BEGIN

(** *** Loggers *)

Abbreviation LogLevel := string (only parsing).
Definition LogLevelTrace : LogLevel := "trace".
Definition LogLevelDebug : LogLevel := "debug".
Definition LogLevelInfo : LogLevel := "info".
Definition LogLevelWarning : LogLevel := "warning".
Definition LogLevelError : LogLevel := "error".

Abbreviation LogWriterType := string (only parsing).
Definition LogWriterTypeFile : LogWriterType := "file".
Definition LogWriterTypeStderr : LogWriterType := "stderr".

Abbreviation LogFormat := string (only parsing).
Definition LogFormatPlainText : LogFormat := "plain_text".
Definition LogFormatYson : LogFormat := "yson".
Definition LogFormatJson : LogFormat := "json".

Abbreviation LogCompression := string (only parsing).
Definition LogCompressionNone : LogCompression := "none".
Definition LogCompressionGzip : LogCompression := "gzip".
Definition LogCompressionZstd : LogCompression := "zstd".

Definition CategoriesFilterTypeExclude := "exclude".
Definition CategoriesFilterTypeInclude := "include".

Record CategoriesFilter := mkCategoriesFilter {
  cf_Type : string;
  cf_Values : list string;
}.

Record LogRotationPolicySpec := mkLogRotationPolicySpec {
  lrs_RotationPeriodMilliseconds : option Z;
  lrs_MaxSegmentSize : option Quantity;
  lrs_MaxTotalSizeToKeep : option Quantity;
  lrs_MaxSegmentCountToKeep : option Z;
}.

Record BaseLoggerSpec := mkBaseLoggerSpec {
  bl_Name : string;
  bl_Format : LogFormat;
  bl_MinLogLevel : LogLevel;
  bl_Compression : LogCompression;
  bl_UseTimestampSuffix : bool;
  bl_UseDateTimeSuffix : bool;
  bl_EnableAnchorProfiling : option bool;
  bl_RotationPolicy : option LogRotationPolicySpec;
}.

(** The zero value with a name, as the schema fills it in. *)
Definition BaseLoggerNamed (name : string) : BaseLoggerSpec :=
  mkBaseLoggerSpec name LogFormatPlainText LogLevelInfo LogCompressionNone false false None None.

Record TextLoggerSpec := mkTextLoggerSpec {
  tl_BaseLoggerSpec : BaseLoggerSpec;
  tl_WriterType : LogWriterType;
  tl_CategoriesFilter : option CategoriesFilter;
}.

Record StructuredLoggerSpec := mkStructuredLoggerSpec {
  sl_BaseLoggerSpec : BaseLoggerSpec;
  sl_Category : option string;
  sl_CategoriesFilter : option CategoriesFilter;
  sl_EnableDelivery : option bool;
}.

Definition sl_Name (l : StructuredLoggerSpec) : string := bl_Name (sl_BaseLoggerSpec l).

Inductive JobProxyLoggingMode : Type :=
  | JobProxyLoggingModeSimple | JobProxyLoggingModePerJobDirectory | JobProxyLoggingModeOther (s : string).

#[global] Instance JobProxyLoggingMode_eq_dec : EqDecision JobProxyLoggingMode.
Proof. solve_decision. Defined.

Definition JobProxyLoggingMode_string (m : JobProxyLoggingMode) : string :=
  match m with
  | JobProxyLoggingModeSimple => "simple"
  | JobProxyLoggingModePerJobDirectory => "per_job_directory"
  | JobProxyLoggingModeOther s => s
  end.

Record JobProxyLogManagerSpec := mkJobProxyLogManagerSpec {
  jlm_Mode : JobProxyLoggingMode;
  jlm_LogsStoragePeriodMilliseconds : option Z;
  jlm_DirectoryTraversalConcurrency : option Z;
  jlm_JobProxyLogSymlinksPath : option string;
}.

(** *** Metrics and tracing *)

Record MetricShard := mkMetricShard { msh_Filter : list string; msh_GridStep : Z }.

Record MetricExporter := mkMetricExporter {
  me_Host : option string;
  me_InstanceTags : gmap string string;
  me_Shards : gmap string MetricShard;
  me_GridStep : Z;
}.

Record TracingSpec := mkTracingSpec {
  tr_CollectorAddress : string;
  tr_MaxMemory : option Quantity;
  tr_ProcessTags : gmap string string;
}.

(** [corev1.Toleration]. *)
Record Toleration := mkToleration {
  tol_Key : string;
  tol_Operator : string;
  tol_Value : string;
  tol_Effect : string;
  tol_TolerationSeconds : option Z;
}.

(** [corev1.PodDNSConfig]; an option is a name with an optional value. *)
Record PodDNSConfig := mkPodDNSConfig {
  dns_Nameservers : list string;
  dns_Searches : list string;
  dns_Options : list (string * option string);
}.

Record PodSpec := mkPodSpec {
  ps_PodLabels : gmap string string;
  ps_PodAnnotations : gmap string string;
  ps_HostNetwork : option bool;
  ps_NodeSelector : gmap string string;
  ps_Tolerations : list Toleration;
  ps_RuntimeClassName : option string;
  ps_TerminationGracePeriodSeconds : option Z;
  ps_SetHostnameAsFQDN : option bool;
  ps_DNSPolicy : option string;
  ps_DNSConfig : option PodDNSConfig;
}.

(** [corev1.NodeSelectorRequirement] and the match expressions of a [NodeSelectorTerm]. *)
Record NodeSelectorRequirement := mkNodeSelectorRequirement {
  nsr_Key : string;
  nsr_Operator : string;
  nsr_Values : list string;
}.

Definition NodeSelectorTerm : Type := list NodeSelectorRequirement.

(** [corev1.Affinity]: of [NodeAffinity] the required terms, of [PodAntiAffinity] only its
    presence is read. *)
Record Affinity := mkAffinity {
  aff_NodeAffinity : option (option (list NodeSelectorTerm));
  aff_PodAntiAffinity : option unit;
}.

(** The parameters of a readiness probe. *)
Record HealthcheckProbeParams := mkHealthcheckProbeParams {
  hpp_InitialDelaySeconds : Z;
  hpp_TimeoutSeconds : Z;
  hpp_PeriodSeconds : Z;
  hpp_SuccessThreshold : Z;
  hpp_FailureThreshold : Z;
}.

Definition HealthcheckProbeParamsZero : HealthcheckProbeParams := mkHealthcheckProbeParams 0 0 0 0 0.

Record InstanceSpec := mkInstanceSpec {
  is_PodSpec : PodSpec;
  is_Image : option string;
  is_VolumeMounts : list VolumeMount;
  is_InstanceCount : Z;
  is_MinReadyInstanceCount : option Z;
  is_Locations : list LocationSpec;
  is_EnableAntiAffinity : option bool;
  is_StructuredLoggers : list StructuredLoggerSpec;
  is_Affinity : option Affinity;
  is_NativeTransport : option RPCTransportSpec;
  is_Volumes : list Volume;
  is_Resources : ResourceRequirements;
  is_VolumeClaimTemplates : list EmbeddedPersistentVolumeClaim;
  is_MonitoringPort : option Z;
  is_MetricExporter : option MetricExporter;
  is_Loggers : list TextLoggerSpec;
  is_EntrypointWrapper : list string;
  is_ReadinessProbeParams : option HealthcheckProbeParams;
}.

END

Print the lines above, unchanged, from the start of the records to the line with "cf_Type : string;", including that final line.

(** *** Loggers *)

Abbreviation LogLevel := string (only parsing).
Definition LogLevelTrace : LogLevel := "trace".
Definition LogLevelDebug : LogLevel := "debug".
Definition LogLevelInfo : LogLevel := "info".
Definition LogLevelWarning : LogLevel := "warning".
Definition LogLevelError : LogLevel := "error".

Abbreviation LogWriterType := string (only parsing).
Definition LogWriterTypeFile : LogWriterType := "file".
Definition LogWriterTypeStderr : LogWriterType := "stderr".

Abbreviation LogFormat := string (only parsing).
Definition LogFormatPlainText : LogFormat := "plain_text".
Definition LogFormatYson : LogFormat := "yson".
Definition LogFormatJson : LogFormat := "json".

Abbreviation LogCompression := string (only parsing).
Definition LogCompressionNone : LogCompression := "none".
Definition LogCompressionGzip : LogCompression := "gzip".
Definition LogCompressionZstd : LogCompression := "zstd".

Definition CategoriesFilterTypeExclude := "exclude".
Definition CategoriesFilterTypeInclude := "include".

Record CategoriesFilter := mkCategoriesFilter {
  cf_Type : string;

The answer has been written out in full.